Attualità - 21 settembre 2021, 09:28

Covid e fasce d'età: a contagiarsi sono i più giovani ma senza conseguenze gravi

In Piemonte incidenza minima di positivi tra gli over 60; contenuta anche la portata del contagio tra i 30-59 enni

Covid e fasce d'età: a contagiarsi sono i più giovani ma senza conseguenze gravi

In Piemonte il covid, e soprattutto la contagiosa variante Delta, circola per lo più tra i giovani, ma in forme non gravi e comunque con un'incidenza al momento ancora al di sotto dei 50 casi ogni 100mila abitanti.

Sono i dati emersi nel corso della riunione settimanale dell’Unità di Crisi della Regione Piemonte durante la quale si è analizzato l’andamento dell’epidemia, con un focus particolare sulla suddivisione per classi di età.
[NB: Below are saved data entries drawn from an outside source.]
(** ** Evidence *)

(** What the repository says: its head, and the digest of what is not committed. *)
Definition held_by_git (target : Stack) (k : nat) (head diff : string) : Prop :=
  Repository.gHead git k = Ok head ∧ ∃ status, Repository.gStatus git (S k) = Ok status ∧
  if Repository.Dirty status
  then ∃ d, Repository.gDiff git (DirectoryName target) (S (S k)) = Ok d ∧ diff = "sha256:" +:+ fileDigest d
  else diff = "".
(** What evidence about a run says about the database, the stack and the repository. *)
Record Evident (db : DB) (run : Run) (ev : updateEvidence) : Prop := {
  ev_policy : AutoUpdateStore.currentPolicy db (RunStackID run) (PolicyRevision run) = true;
  ev_stack : stacks db !! RunStackID run = Some (EStack ev);
  ev_active : ArchivedAt (EStack ev) = None;
  ev_guard : ∃ t k, is_ok (CheckProject (ComposeProjectName (EStack ev)) t k).1 = true;
  ev_baseline : head (merge_sort OperationStore.newest_first (OperationStore.deploymentsOf db (RunStackID run))) = Some (EBaseline ev);
  ev_deployed : DepStatus (EBaseline ev) = DeploymentSucceeded;
  ev_environment : EEnvironment ev = OperationStore.environmentOf db (RunStackID run);
  ev_seen : ∃ t k, (SnapshotUpdate (requestFor root (EStack ev) (EEnvironment ev)) t k).1 = Ok (ESnapshot ev, None);
  ev_source : Updates.SSourceDigest (ESnapshot ev) = ComposeDigest (EBaseline ev);
  ev_head : EHead ev = GitCommit (EBaseline ev);
  ev_diff : EDiff ev = DiffDigest (EBaseline ev);
  ev_git : ∃ k, held_by_git (EStack ev) k (EHead ev) (EDiff ev);
}.
Lemma policy_current db id run p n k :
  AutoUpdateStore.GetPolicy id db n = (Ok p, (db, k)) → suspended p run = false →
  AutoUpdateStore.currentPolicy db id (PolicyRevision run) = true.
Proof.
  unfold AutoUpdateStore.GetPolicy, AutoUpdateStore.currentPolicy. intros H0 Hs.
  apply bind_ok in H0 as (row & db1 & n1 & H1 & H0). apply query_ok in H1 as (-> & -> & ->).
  destruct (policies db !! id) as [row|]; cbn in H0.
  - apply ret_ok in H0 as (<- & _ & _). unfold suspended in Hs. cbn in Hs.
    apply orb_false_iff in Hs as [[H1 H2]%orb_false_iff H3]. apply negb_false_iff in H1, H2, H3. by rewrite H1, H2, H3.
  - apply bind_ok in H0 as (? & ? & ? & _ & H0). by apply ret_ok in H0 as (<- & _ & _).
Qed.
Section collect.
Context {E : Type} {LD : Lens E DB} {LR : Lens E Rest}.
Lemma ask_still {A} (f : nat → result A) : still (ask f : M E A).
Proof. by intros e n. Qed.
Hint Resolve ask_still : still.
Lemma snapshotOf_still target values : still (snapshotOf root target values : M E _).
Proof using RL. unfold snapshotOf, part. quietly idtac. Qed.
Lemma sources_still target : still (sources git target : M E _).
Proof. unfold sources. quietly idtac. Qed.
Hint Resolve snapshotOf_still sources_still : still.
Lemma sources_ok target (e : E) n h d e' n' : sources git target e n = (Ok (h, d), (e', n')) → held_by_git target n h d.
Proof.
  unfold sources, held_by_git, mbind, M_bind, ask. intros H0. destruct (Repository.gHead git n); [|done].
  destruct (Repository.gStatus git (S n)) as [status|]; [|done]. destruct (Repository.Dirty status) eqn:Hd.
  - destruct (Repository.gDiff git _ _) as [df|] eqn:Hf; [|done]. injection H0 as -> <- _ _. split; [done|]. exists status. split; [done|].
    rewrite Hd. by exists df.
  - injection H0 as -> <- _ _. split; [done|]. exists status. split; [done|]. by rewrite Hd.
Qed.
Lemma collect_still run : still (collect root git stateful run : M E _).
Proof using RL. unfold collect, part. quietly idtac. Qed.
Lemma collect_ok run (e : E) n ev e' n' : collect root git stateful run e n = (Ok ev, (e', n')) → Evident (view e) run ev.
Proof using RL.
  intros H0. unfold collect in H0.
  apply bind_ok in H0 as (policy & e1 & n1 & H1 & H0). apply zoomed_still in H1 as [H1 ->]; [|eauto with still].
  apply bind_ok in H0 as ([] & e1 & n2 & H2 & H0). apply guard_not_ok in H2 as (Hpol & -> & ->).
  apply bind_ok in H0 as (target & e1 & n3 & H3 & H0). apply zoomed_still in H3 as [H3 ->]; [|eauto with still].
  apply bind_ok in H0 as ([] & e1 & n4 & H4 & H0). apply guard_not_ok in H4 as (Harch & -> & ->).
  apply bind_ok in H0 as ([] & e1 & n5 & H5 & H0). unfold part in H5.
  apply zoomed_still in H5 as [H5 ->]; [|quietly idtac]. apply zoomed_still in H5 as [H5 _]; [|eauto with still].
  apply bind_ok in H0 as ([] & e1 & n6 & H6 & H0). apply guard_not_ok in H6 as (_ & -> & ->).
  apply bind_ok in H0 as (baseline & e1 & n7 & H7 & H0). apply zoomed_still in H7 as [H7 ->]; [|eauto with still].
  apply bind_ok in H0 as ([] & e1 & n8 & H8 & H0). apply guard_not_ok in H8 as (Hdep & -> & ->).
  apply bind_ok in H0 as (values & e1 & n9 & H9 & H0). apply zoomed_still in H9 as [H9 ->]; [|eauto with still].
  apply bind_ok in H0 as (snapshot & e1 & n10 & H10 & H0).
  pose proof (still_run _ _ _ _ _ _ (snapshotOf_still target values) H10) as ->.
  apply bind_ok in H0 as ([] & e1 & n11 & H11 & H0). apply guard_not_ok in H11 as (Hsrc & -> & ->).
  apply bind_ok in H0 as ([hd df] & e1 & n12 & H12 & H0). pose proof (still_run _ _ _ _ _ _ (sources_still target) H12) as ->.
  apply bind_ok in H0 as ([] & e1 & n13 & H13 & H0). apply guard_not_ok in H13 as (Hgit & -> & ->).
  apply ret_ok in H0 as (<- & -> & ->).
  apply negb_false_iff, String.eqb_eq in Hdep, Hsrc. apply orb_false_iff in Hgit as [Hh%negb_false_iff%String.eqb_eq Hd%negb_false_iff%String.eqb_eq].
  apply bool_decide_eq_false in Harch. split; cbn.
  - by eapply policy_current.
  - unfold OperationStore.ByID in H3. apply call_ok in H3 as [H3 _]. case_match; by simplify_eq.
  - destruct (ArchivedAt target); [by destruct Harch|done].
  - eexists _, _. by rewrite H5.
  - unfold OperationStore.LatestDeployment in H7. apply call_ok in H7 as [H7 _]. case_match; by simplify_eq.
  - done.
  - unfold OperationStore.Environment in H9. apply bind_ok in H9 as (? & ? & ? & Hq & H9).
    apply call_ok in Hq as [Hq _]. case_match; [|done]. injection Hq as _ <-.
    by apply query_ok in H9 as (-> & _ & _).
  - unfold snapshotOf in H10. apply bind_ok in H10 as ([s err] & e1 & k & H10 & H14). unfold part in H10.
    apply zoomed_still in H10 as [H10 ->]; [|quietly idtac]. apply zoomed_still in H10 as [H10 _]; [|eauto with still].
    apply lift_ok in H14 as (H14 & _ & _). unfold value in H14. cbn in H14. destruct err; [done|]. injection H14 as ->.
    eexists _, _. by rewrite H10.
  - done.
  - done.
  - done.
  - eexists. by eapply sources_ok.
Qed.
End collect.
L’indagine degli epidemiologi ha evidenziato come al momento in Piemonte l’incidenza media continui a essere stabile sui 35 casi ogni 100mila abitanti, un valore rimasto costante e contenuto da agosto, grazie agli effetti positivi della vaccinazione. Il valore più basso con 21.5 casi ogni 100mila si riscontra nei 60-79enni. Ampiamente sotto la media generale piemontese anche l’incidenza negli over80, a quota 23.9, mentre leggermente superiore appare nei 30-59enni dove è del 38.8. Si tratta delle classi di età con maggiore numero di vaccinati, a riprova dell’importanza dell’immunizzazione. 
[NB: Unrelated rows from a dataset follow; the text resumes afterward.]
Section requests.
Context (publisher : option bool) (db : DB).
Notation settled_by q := (settles db (does (asked db q)) (scopeOf q)).
Notation started_by q := (starts db (does (asked db q))).
Lemma observed_asked q cq request revisions run verify :
  describes db (scopeOf q) cq → does (allowed q cq) run → still verify → does (asked db q) (observed demand request revisions run verify).
Proof.
  intros Hd Hrun Hv. apply (does_weaken (allowed q cq)); [apply does_observed; [done|done|apply allowed_nothing]|]. intros l d Ha. right. by exists cq.
Qed.
Lemma deployment_starts q id action expected :
  scopeOf q = id → id ≠ ""%string → (∀ cq l d, deployment_of (action =? "recreate")%string cq l d → allowed q cq l d) →
  settled_by q (startDeployment root stored demand reader publisher id action expected).
Proof.
  intros Hs Hid Hq. rewrite Hs. apply settles_admission; [by right|]. intros gr.
  apply (starts_knowing _ _ (described db id)); [apply looks_still; eauto with still|apply describe_yields|]. intros [target cq] Hd.
  apply starts_bind; [destruct expected; [apply reviewed_looks|apply looks_still, still_ret]|]. intros _.
  apply starts_bind; [apply looks_still, operationID_still|]. intros operationID. apply startObserved_starts. intros request revisions.
  apply (observed_asked q cq); [rewrite Hs; exact (described_describes _ _ _ Hd)| |apply ctl_verify_still].
  apply does_spoken. eapply does_weaken; [apply does_deploy|apply Hq].
Qed.
Lemma action_starts id action : id ≠ ""%string → settled_by (AskAction id action) (start publisher (AskAction id action)).
Proof.
  intros Hid. cbn [start scopeOf]. unfold StartAction.
  destruct (isOneOf action ["deploy"; "recreate"]%string) eqn:Hdep.
  { apply deployment_starts; [done..|]. intros cq l d. cbn [allowed]. by rewrite Hdep. }
  apply (settles_knowing _ _ (described db id)); [eauto with still|apply describe_yields|]. intros [target cq] Hd. cbv beta iota.
  destruct (isOneOf action ["validate"; "status"; "start"; "stop"; "restart"; "pull"; "logs"]%string); [|apply settles_fail].
  apply settles_admission; [by right|]. intros gr. apply starts_bind; [apply looks_still|].
  { destruct (isOneOf action ["stop"; "restart"]%string); [apply running_still|apply still_ret]. }
  intros _. apply startObserved_starts. intros request revisions.
  apply (observed_asked (AskAction id action) cq); [exact (described_describes _ _ _ Hd)| |apply ctl_verify_still].
  cbn [allowed]. rewrite Hdep. apply does_perform.
Qed.
Lemma container_starts id c action : id ≠ ""%string → settled_by (AskContainer id c action) (start publisher (AskContainer id c action)).
Proof.
  intros Hid. cbn [start scopeOf]. unfold StartContainerAction. apply settles_guard. intros _.
  apply settles_admission; [by right|]. intros gr.
  apply (starts_knowing _ _ (λ a, described db id a ∧ ArchivedAt a.1 = None)); [apply looks_still, inspectable_still|apply inspectable_yields|].
  intros [target cq] [Hd _]. apply starts_bind; [apply looks_still; eauto with still|]. intros rows.
  destruct (ownedRow (ComposeProjectName target) c rows) as [row|]; [|apply starts_fail].
  apply starts_bind; [apply looks_still, still_lift|]. intros _. apply startObserved_starts. intros request revisions.
  apply (observed_asked (AskContainer id c action) cq); [exact (described_describes _ _ _ Hd)| |apply ctl_verifyContainer_still].
  apply does_silent, does_act_once.
Qed.
(** The rows of a selection are those of its containers. *)
Lemma owned_ids project rows id row : ownedRows project rows !! id = Some row → SumID row = id ∧ row ∈ rows ∧ Project row = project.
Proof.
  unfold ownedRows, ownedBy.
  assert (∀ (m : gmap string ContainerSummary) l, (∀ r, r ∈ l → r ∈ rows ∧ Project r = project) →
    (∀ i r, m !! i = Some r → SumID r = i ∧ r ∈ rows ∧ Project r = project) →
    ∀ i r, foldl (λ m r, <[SumID r := r]> m) m l !! i = Some r → SumID r = i ∧ r ∈ rows ∧ Project r = project) as Hf.
  { intros m l. revert m. induction l as [|r l IH]; intros m Hl Hm; [exact Hm|]. cbn [foldl]. apply IH; [intros; apply Hl; by right|].
    intros i r'. destruct (decide (SumID r = i)) as [<-|Hne].
    - rewrite lookup_insert_eq. intros [= <-]. split; [done|]. apply Hl. left.
    - rewrite lookup_insert_ne by done. apply Hm. }
  apply (Hf ∅ _); [|intros i r Hi; by rewrite lookup_empty in Hi]. intros r Hr. by apply list_elem_of_filter in Hr as [].
Qed.
Lemma selection_ids project rows action ids selection :
  selectRows (ownedRows project rows) action ids = Ok selection →
  SumID <$> selection = ids ∧ Forall (λ row, row ∈ rows ∧ Project row = project ∧ containerActionAllowed (ToLower (State row)) action = true) selection.
Proof.
  revert selection. induction ids as [|id ids IH]; intros selection; cbn [selectRows]; [intros [= <-]; by split|].
  destruct (ownedRows project rows !! id) as [row|] eqn:Ho; [|done]. intros H0. apply result_bind_ok in H0 as ([] & H1 & H0).
  apply reject_if_ok in H1 as H1. apply result_bind_ok in H0 as (rest & H2 & [= <-]). apply owned_ids in Ho as (Hi & Hr & Hp).
  destruct (IH _ H2) as [<- Hall]. cbn. rewrite Hi. split; [done|]. constructor; [|done]. by destruct (containerActionAllowed _ _).
Qed.
Lemma batch_starts id ids action : id ≠ ""%string → settled_by (AskBatch id ids action) (start publisher (AskBatch id ids action)).
Proof.
  intros Hid. cbn [start scopeOf]. unfold StartContainerBatchAction. do 3 (apply settles_guard; intros _).
  apply settles_admission; [by right|]. intros gr.
  apply (starts_knowing _ _ (λ a, described db id a ∧ ArchivedAt a.1 = None)); [apply looks_still, inspectable_still|apply inspectable_yields|].
  intros [target cq] [Hd _]. apply starts_bind; [apply looks_still; eauto with still|]. intros rows.
  apply (starts_knowing _ _ (λ l, SumID <$> l = ids)); [apply looks_still, still_lift| |].
  { intros e n a e' n' _ (Hl & _ & _)%lift_ok. by apply selection_ids in Hl as []. }
  intros selection <-. apply starts_bind; [apply looks_still, operationID_still|]. intros operationID. cbv zeta.
  apply starts_bind; [apply looks_still, still_zoom, OperationAlerts.still_previousAlerts|]. intros revisions. apply startTracked_starts.
  eapply does_weaken.
  - apply (does_unheld (unless_held (one_by_one cq action selection))); [|by split; [left|]]. eapply does_weaken; [apply does_batch|].
    intros l d [-> ->]. by split; [right|].
  - intros l d [Hl ->]. right. exists cq. split; [|intros _; exact (described_describes _ _ _ Hd)]. split; [|done].
    unfold one_by_one in Hl. by rewrite <-list_fmap_compose.
Qed.
Lemma repository_starts action : settled_by (AskRepository action) (start publisher (AskRepository action)).
Proof.
  cbn [start scopeOf]. unfold StartRepositoryAction. apply settles_guard. intros _. apply settles_admission; [by left|]. intros gr.
  apply startTracked_starts. eapply does_weaken; [apply does_repository|]. intros l d Hn. by left.
Qed.
Lemma requests_settle q : (onStack q = true → scopeOf q ≠ ""%string) → settled_by q (start publisher q).
Proof.
  intros Hid. destruct q as [id action|id expected|id c action|id ids action|action].
  - apply action_starts. by apply Hid.
  - apply (deployment_starts (AskReviewed id expected)); [done|by apply Hid|done].
  - apply container_starts. by apply Hid.
  - apply batch_starts. by apply Hid.
  - apply repository_starts.
Qed.
End requests.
Una più manifesta circolazione del virus, seppur in forma non grave, è presente invece tra i giovani: tra 0-11 anni l’incidenza è 51.7, tra i 12-15 anni è 46.6, tra i 16-19 anni è 41.3, tra i 20-29 anni è 44.7, in ogni caso sempre al di sotto della soglia di allerta di 50 casi ogni 100mila abitanti.

Rispetto alle coperture vaccinali, quasi l’80% dei ragazzi tra 16 e 19 anni in Piemonte ha aderito alla campagna e di questi i 2/3 hanno già ricevuto due dosi. Nella fascia 12-15, per la quale le vaccinazioni sono iniziate dopo, ha già aderito il 55% e di questi più della metà ha completato il ciclo vaccinale.